- Country: India
- Location: Lungleng
- Coordinates: 23°38′10.77″N 092°39′04.38″E﻿ / ﻿23.6363250°N 92.6512167°E
- Status: Proposed

Dam and spillways
- Type of dam: Embankment, rock-fill
- Impounds: Tlawng River
- Height: 123 m (404 ft)
- Length: 245 m (804 ft)
- Elevation at crest: 243 m (797 ft)
- Spillway type: Chute spillway
- Spillway capacity: 4,825 m^{3}/s (170,393 cu ft/s)

Reservoir
- Total capacity: 42,500,000 m^{3} (34,455 acre⋅ft)
- Active capacity: 22,680,000 m^{3} (18,387 acre⋅ft)
- Catchment area: 925 km^{2} (357 mi^{2})
- Normal elevation: 240 m (787 ft)

Power Station
- Turbines: 2 x 22.5 MW Francis-type
- Installed capacity: 55 MW

= Tlawng Dam =

Dam in Lungleng, India

Tlawng Dam, is a proposed rock-fill dam on the Tlawng River near Lungleng, 25 km from Aizawl, in the state of Mizoram in India.

==History==
A memorandum of understanding was signed between the Mizoram Government and Shyam Century Ferrous on 10 August 2012.

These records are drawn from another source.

(** Whatever a pattern answers, it is the continuation that answered, on
    what is left of the text after a prefix. *)
Lemma rmatch_suffix r :
  forall (A : Type) s caps (cont : string -> captures -> option A) v,
    rmatch r s caps cont = Some v ->
    exists pre s' caps', s = pre ++ s' /\ cont s' caps' = Some v.
Proof.
  induction r as [c|k|g min k|a IHa b IHb|n a IHa|a IHa];
    intros A s caps cont v H; cbn [rmatch] in H.
  - destruct s as [|c' s]; [discriminate|].
    destruct (eqb_ci c c'); [|discriminate].
    exists (String c' EmptyString), s, caps. auto.
  - destruct s as [|c' s]; [discriminate|].
    destruct (in_class k c'); [|discriminate].
    exists (String c' EmptyString), s, caps. auto.
  - apply rep_match_inv in H. destruct H as [p [s' [E [_ [_ H]]]]].
    exists p, s', caps. auto.
  - apply IHa in H. destruct H as [p1 [s1 [c1 [E1 H]]]].
    apply IHb in H. destruct H as [p2 [s2 [c2 [E2 H]]]].
    exists (p1 ++ p2), s2, c2. split; [|exact H].
    now rewrite E1, E2, str_app_assoc.
  - apply IHa in H. destruct H as [p [s' [c' [E H]]]].
    exists p, s', ((n, consumed s s') :: c'). auto.
  - destruct (rmatch a s caps (fun _ _ => Some tt)); [discriminate|].
    exists EmptyString, s, caps. auto.
Qed.

(** The first group of a match of [agg_re] is the matched text. *)
Lemma agg_re_group f s caps rest :
  re_match (agg_re f) s = Some (caps, rest) ->
  exists pre, s = pre ++ rest /\ group 1 caps = pre.
Proof.
  unfold re_match, agg_re. cbn [rmatch]. intros H.
  apply rmatch_suffix in H. destruct H as [pre [s' [caps' [E H]]]].
  cbv beta in H. unfold alias_ahead in H. cbn [rmatch] in H.
  match type of H with
  | context [match ?x with Some _ => None | None => _ end] => destruct x
  end; [discriminate|].
  inversion H; subst. exists pre. split; [reflexivity|].
  cbn [group Nat.eqb]. apply consumed_app.
Qed.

In 2014 the Union Ministry of Water Resources provided the Central Water Commission with Rs 11.55 crore to survey and investigate the hydro-electrical project. This work then started in February 2015.

In 2024 F. Rodingliana, Mizoram’s Minister of State for Power and Electricity, expressed his confidence construction would start the following year.

Preliminary survey results situate the dam close to North Lungleng in Aizawl district. The dam would extend to Ramlaitui in Lunglei district. 2,888 hectares of uncultivable land and 187 hectares of cultivable land would be submerged by the dam’s 1,009.6 million cubic meters of water. 120 megawatt capacity would be provided by the 120-meter-high dam.